▶ _What you need to do_
All the entries that follow are to be returned exactly.

Dataset entries:

********

Lemma publishTrade_object fields now w :
  publishTrade (VObject fields) (field fields "E") (parseFloat (field fields "p")) now w
  = (inr tt, with_out w (out w ++ tradeRequests fields now)).
Proof.
  unfold publishTrade, bind, lift, issue, ret, modify. simpl.
  unfold with_out. simpl. now rewrite <- app_assoc.
Qed.

Lemma processTrade_object fields now w :
  processTrade (VObject fields) now w
  = publishTrade (VObject fields) (field fields "E") (parseFloat (field fields "p")) now
      (sampleTrade (field fields "E") (parseFloat (field fields "p")) w).
Proof. reflexivity. Qed.

Lemma highPrices_with_out (w : world) o : highPrices (with_out w o) = highPrices w.
Proof. reflexivity. Qed.

Lemma lowPrices_with_out (w : world) o : lowPrices (with_out w o) = lowPrices w.
Proof. reflexivity. Qed.

Lemma processTrade_unfold trade now w timestamp p :
  prop trade "E" = inr timestamp -> prop trade "p" = inr p ->
  processTrade trade now w
  = publishTrade trade timestamp (parseFloat p) now
      (sampleTrade timestamp (parseFloat p) w).
Proof.
  intros HE Hp. unfold processTrade, bind, lift, modify. now rewrite HE, Hp.
Qed.

(** Publishing leaves the extrema, the counters and the log as they are. *)
Lemma publishTrade_frame trade timestamp price now w :
  let w' := snd (publishTrade trade timestamp price now w) in
  highPrices w' = highPrices w /\ lowPrices w' = lowPrices w /\
  log w' = log w /\
  succK w' = succK w /\ succT w' = succT w /\
  failK w' = failK w /\ failT w' = failT w.
Proof. destruct trade; simpl; auto 10. Qed.

(** What [processTrade] does to the extrema: it samples with the
    properties of the event, when the event has properties. *)
Lemma processTrade_extrema trade now w :
  (exists timestamp p,
     prop trade "E" = inr timestamp /\ prop trade "p" = inr p /\
     highPrices (snd (processTrade trade now w))
       = highPrices (sampleTrade timestamp (parseFloat p) w) /\
     lowPrices (snd (processTrade trade now w))
       = lowPrices (sampleTrade timestamp (parseFloat p) w))
  \/ snd (processTrade trade now w) = w.
Proof.
  destruct (prop trade "E") as [e|timestamp] eqn:HE.
  - right. unfold processTrade, bind, lift. now rewrite HE.
  - assert (Hp : exists p, prop trade "p" = inr p)
      by (destruct trade; try discriminate; simpl; eauto).
    destruct Hp as [p Hp]. left. exists timestamp, p.
    rewrite (processTrade_unfold _ _ _ _ _ HE Hp).
    destruct (publishTrade_frame trade timestamp (parseFloat p) now
                (sampleTrade timestamp (parseFloat p) w)) as (Hh & Hl & _).
    auto.
Qed.

(** ** [processKline] *)

Lemma publishKline_frame klineData klineObject now w :
  let w' := snd (publishKline klineData klineObject now w) in
  highPrices w' = highPrices w /\ lowPrices w' = lowPrices w /\
  log w' = log w /\
  succK w' = succK w /\ succT w' = succT w /\
  failK w' = failK w /\ failT w' = failT w.
Proof. destruct klineData; simpl; auto 10. Qed.

(** The canonical kline is built, or reading a property of [kline.k]
    throws; neither touches the world. *)
Lemma klineObject_cases kline klineData w :
  prop kline "k" = inr klineData ->
  klineObject kline klineData w = (inl TypeError, w)
  \/ exists obj i h l,
       klineObject kline klineData w = (inr obj, w)
       /\ prop klineData "i" = inr i /\ prop klineData "h" = inr h
       /\ prop klineData "l" = inr l.
Proof.
  intros Hk. destruct kline; try discriminate; destruct klineData;
    try (left; reflexivity); right; do 4 eexists; repeat split; reflexivity.
Qed.

(** What [processKline] does to the extrema. *)
Lemma processKline_extrema kline now w :
  (exists klineData i h l,
     prop kline "k" = inr klineData /\ prop klineData "i" = inr i /\
     prop klineData "h" = inr h /\ prop klineData "l" = inr l /\
     highPrices (snd (processKline kline now w)) = highPrices (sampleKline i h l w) /\
     lowPrices (snd (processKline kline now w)) = lowPrices (sampleKline i h l w))
  \/ snd (processKline kline now w) = w.
Proof.
  destruct (prop kline "k") as [e|klineData] eqn:Hk.
  - right. unfold processKline, bind, lift. now rewrite Hk.
  - destruct (klineObject_cases kline klineData w Hk)
      as [Hthrow | (obj & i & h & l & Hobj & Hi & Hh & Hl)].
    + right. unfold processKline, bind, lift. now rewrite Hk, Hthrow.
    + left. exists klineData, i, h, l.
      unfold processKline, bind, lift, modify. rewrite Hk, Hobj, Hi, Hh, Hl.
      destruct (publishKline_frame klineData obj now (sampleKline i h l w))
        as (H1 & H2 & _).
      repeat split; assumption || reflexivity.
Qed.

Lemma publishKline_object fields kfields now w :
  publishKline (VObject kfields) (canonicalKline fields kfields) now w
  = (inr tt, with_out w (out w ++ klineRequests fields kfields now)).
Proof.
  unfold publishKline, bind, lift, issue, ret, modify. simpl.
  unfold with_out. simpl. now rewrite <- app_assoc.
Qed.

Lemma processKline_object fields kfields now w :
  field fields "k" = VObject kfields ->
  processKline (VObject fields) now w
  = publishKline (VObject kfields) (canonicalKline fields kfields) now
      (sampleKline (field kfields "i") (field kfields "h") (field kfields "l") w).
Proof.
  intros Hk. unfold processKline, bind, lift. simpl prop. rewrite Hk. reflexivity.
Qed.

(** The label is found exactly when it is a number equal to one of the
    numbers of the Interval Set. *)
Lemma found_iff i :
  found i = true <->
  exists n interval, i = VNumber n /\ In interval intervals /\ num_eq interval n = true.
Proof.
  unfold found. rewrite existsb_exists. split.
  - intros (interval & Hin & Heq). destruct i; try discriminate.
    exists n, interval. auto.
  - intros (n & interval & -> & Hin & Heq). exists interval. auto.
Qed.

(** The update of [processKline] at the key of the label, and away from it. *)
Lemma sampleKline_at i h l w :
  found i = true ->
  let w' := sampleKline i h l w in
  get (highPrices w') (key i)
    = (if js_gt h (get (highPrices w) (key i)) then h else get (highPrices w) (key i))
  /\ get (lowPrices w') (key i)
    = (if js_lt l (get (lowPrices w) (key i)) then l else get (lowPrices w) (key i)).
Proof.
  intros Hf. unfold sampleKline. rewrite Hf.
  destruct (js_gt h (get (highPrices w) (key i))),
           (js_lt l (get (lowPrices w) (key i))); simpl;
    rewrite ?get_set_same by apply same_key_refl; auto.
Qed.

********

▶ _The answer_
Lemma publishTrade_object fields now w :
  publishTrade (VObject fields) (field fields "E") (parseFloat (field fields "p")) now w
  = (inr tt, with_out w (out w ++ tradeRequests fields now)).
Proof.
  unfold publishTrade, bind, lift, issue, ret, modify. simpl.
  unfold with_out. simpl. now rewrite <- app_assoc.
Qed.

Lemma processTrade_object fields now w :
  processTrade (VObject fields) now w
  = publishTrade (VObject fields) (field fields "E") (parseFloat (field fields "p")) now
      (sampleTrade (field fields "E") (parseFloat (field fields "p")) w).
Proof. reflexivity. Qed.

Lemma highPrices_with_out (w : world) o : highPrices (with_out w o) = highPrices w.
Proof. reflexivity. Qed.

Lemma lowPrices_with_out (w : world) o : lowPrices (with_out w o) = lowPrices w.
Proof. reflexivity. Qed.

Lemma processTrade_unfold trade now w timestamp p :
  prop trade "E" = inr timestamp -> prop trade "p" = inr p ->
  processTrade trade now w
  = publishTrade trade timestamp (parseFloat p) now
      (sampleTrade timestamp (parseFloat p) w).
Proof.
  intros HE Hp. unfold processTrade, bind, lift, modify. now rewrite HE, Hp.
Qed.

(** Publishing leaves the extrema, the counters and the log as they are. *)
Lemma publishTrade_frame trade timestamp price now w :
  let w' := snd (publishTrade trade timestamp price now w) in
  highPrices w' = highPrices w /\ lowPrices w' = lowPrices w /\
  log w' = log w /\
  succK w' = succK w /\ succT w' = succT w /\
  failK w' = failK w /\ failT w' = failT w.
Proof. destruct trade; simpl; auto 10. Qed.

(** What [processTrade] does to the extrema: it samples with the
    properties of the event, when the event has properties. *)
Lemma processTrade_extrema trade now w :
  (exists timestamp p,
     prop trade "E" = inr timestamp /\ prop trade "p" = inr p /\
     highPrices (snd (processTrade trade now w))
       = highPrices (sampleTrade timestamp (parseFloat p) w) /\
     lowPrices (snd (processTrade trade now w))
       = lowPrices (sampleTrade timestamp (parseFloat p) w))
  \/ snd (processTrade trade now w) = w.
Proof.
  destruct (prop trade "E") as [e|timestamp] eqn:HE.
  - right. unfold processTrade, bind, lift. now rewrite HE.
  - assert (Hp : exists p, prop trade "p" = inr p)
      by (destruct trade; try discriminate; simpl; eauto).
    destruct Hp as [p Hp]. left. exists timestamp, p.
    rewrite (processTrade_unfold _ _ _ _ _ HE Hp).
    destruct (publishTrade_frame trade timestamp (parseFloat p) now
                (sampleTrade timestamp (parseFloat p) w)) as (Hh & Hl & _).
    auto.
Qed.

(** ** [processKline] *)

Lemma publishKline_frame klineData klineObject now w :
  let w' := snd (publishKline klineData klineObject now w) in
  highPrices w' = highPrices w /\ lowPrices w' = lowPrices w /\
  log w' = log w /\
  succK w' = succK w /\ succT w' = succT w /\
  failK w' = failK w /\ failT w' = failT w.
Proof. destruct klineData; simpl; auto 10. Qed.

(** The canonical kline is built, or reading a property of [kline.k]
    throws; neither touches the world. *)
Lemma klineObject_cases kline klineData w :
  prop kline "k" = inr klineData ->
  klineObject kline klineData w = (inl TypeError, w)
  \/ exists obj i h l,
       klineObject kline klineData w = (inr obj, w)
       /\ prop klineData "i" = inr i /\ prop klineData "h" = inr h
       /\ prop klineData "l" = inr l.
Proof.
  intros Hk. destruct kline; try discriminate; destruct klineData;
    try (left; reflexivity); right; do 4 eexists; repeat split; reflexivity.
Qed.

(** What [processKline] does to the extrema. *)
Lemma processKline_extrema kline now w :
  (exists klineData i h l,
     prop kline "k" = inr klineData /\ prop klineData "i" = inr i /\
     prop klineData "h" = inr h /\ prop klineData "l" = inr l /\
     highPrices (snd (processKline kline now w)) = highPrices (sampleKline i h l w) /\
     lowPrices (snd (processKline kline now w)) = lowPrices (sampleKline i h l w))
  \/ snd (processKline kline now w) = w.
Proof.
  destruct (prop kline "k") as [e|klineData] eqn:Hk.
  - right. unfold processKline, bind, lift. now rewrite Hk.
  - destruct (klineObject_cases kline klineData w Hk)
      as [Hthrow | (obj & i & h & l & Hobj & Hi & Hh & Hl)].
    + right. unfold processKline, bind, lift. now rewrite Hk, Hthrow.
    + left. exists klineData, i, h, l.
      unfold processKline, bind, lift, modify. rewrite Hk, Hobj, Hi, Hh, Hl.
      destruct (publishKline_frame klineData obj now (sampleKline i h l w))
        as (H1 & H2 & _).
      repeat split; assumption || reflexivity.
Qed.

Lemma publishKline_object fields kfields now w :
  publishKline (VObject kfields) (canonicalKline fields kfields) now w
  = (inr tt, with_out w (out w ++ klineRequests fields kfields now)).
Proof.
  unfold publishKline, bind, lift, issue, ret, modify. simpl.
  unfold with_out. simpl. now rewrite <- app_assoc.
Qed.

Lemma processKline_object fields kfields now w :
  field fields "k" = VObject kfields ->
  processKline (VObject fields) now w
  = publishKline (VObject kfields) (canonicalKline fields kfields) now
      (sampleKline (field kfields "i") (field kfields "h") (field kfields "l") w).
Proof.
  intros Hk. unfold processKline, bind, lift. simpl prop. rewrite Hk. reflexivity.
Qed.

(** The label is found exactly when it is a number equal to one of the
    numbers of the Interval Set. *)
Lemma found_iff i :
  found i = true <->
  exists n interval, i = VNumber n /\ In interval intervals /\ num_eq interval n = true.
Proof.
  unfold found. rewrite existsb_exists. split.
  - intros (interval & Hin & Heq). destruct i; try discriminate.
    exists n, interval. auto.
  - intros (n & interval & -> & Hin & Heq). exists interval. auto.
Qed.

(** The update of [processKline] at the key of the label, and away from it. *)
Lemma sampleKline_at i h l w :
  found i = true ->
  let w' := sampleKline i h l w in
  get (highPrices w') (key i)
    = (if js_gt h (get (highPrices w) (key i)) then h else get (highPrices w) (key i))
  /\ get (lowPrices w') (key i)
    = (if js_lt l (get (lowPrices w) (key i)) then l else get (lowPrices w) (key i)).
Proof.
  intros Hf. unfold sampleKline. rewrite Hf.
  destruct (js_gt h (get (highPrices w) (key i))),
           (js_lt l (get (lowPrices w) (key i))); simpl;
    rewrite ?get_set_same by apply same_key_refl; auto.
Qed.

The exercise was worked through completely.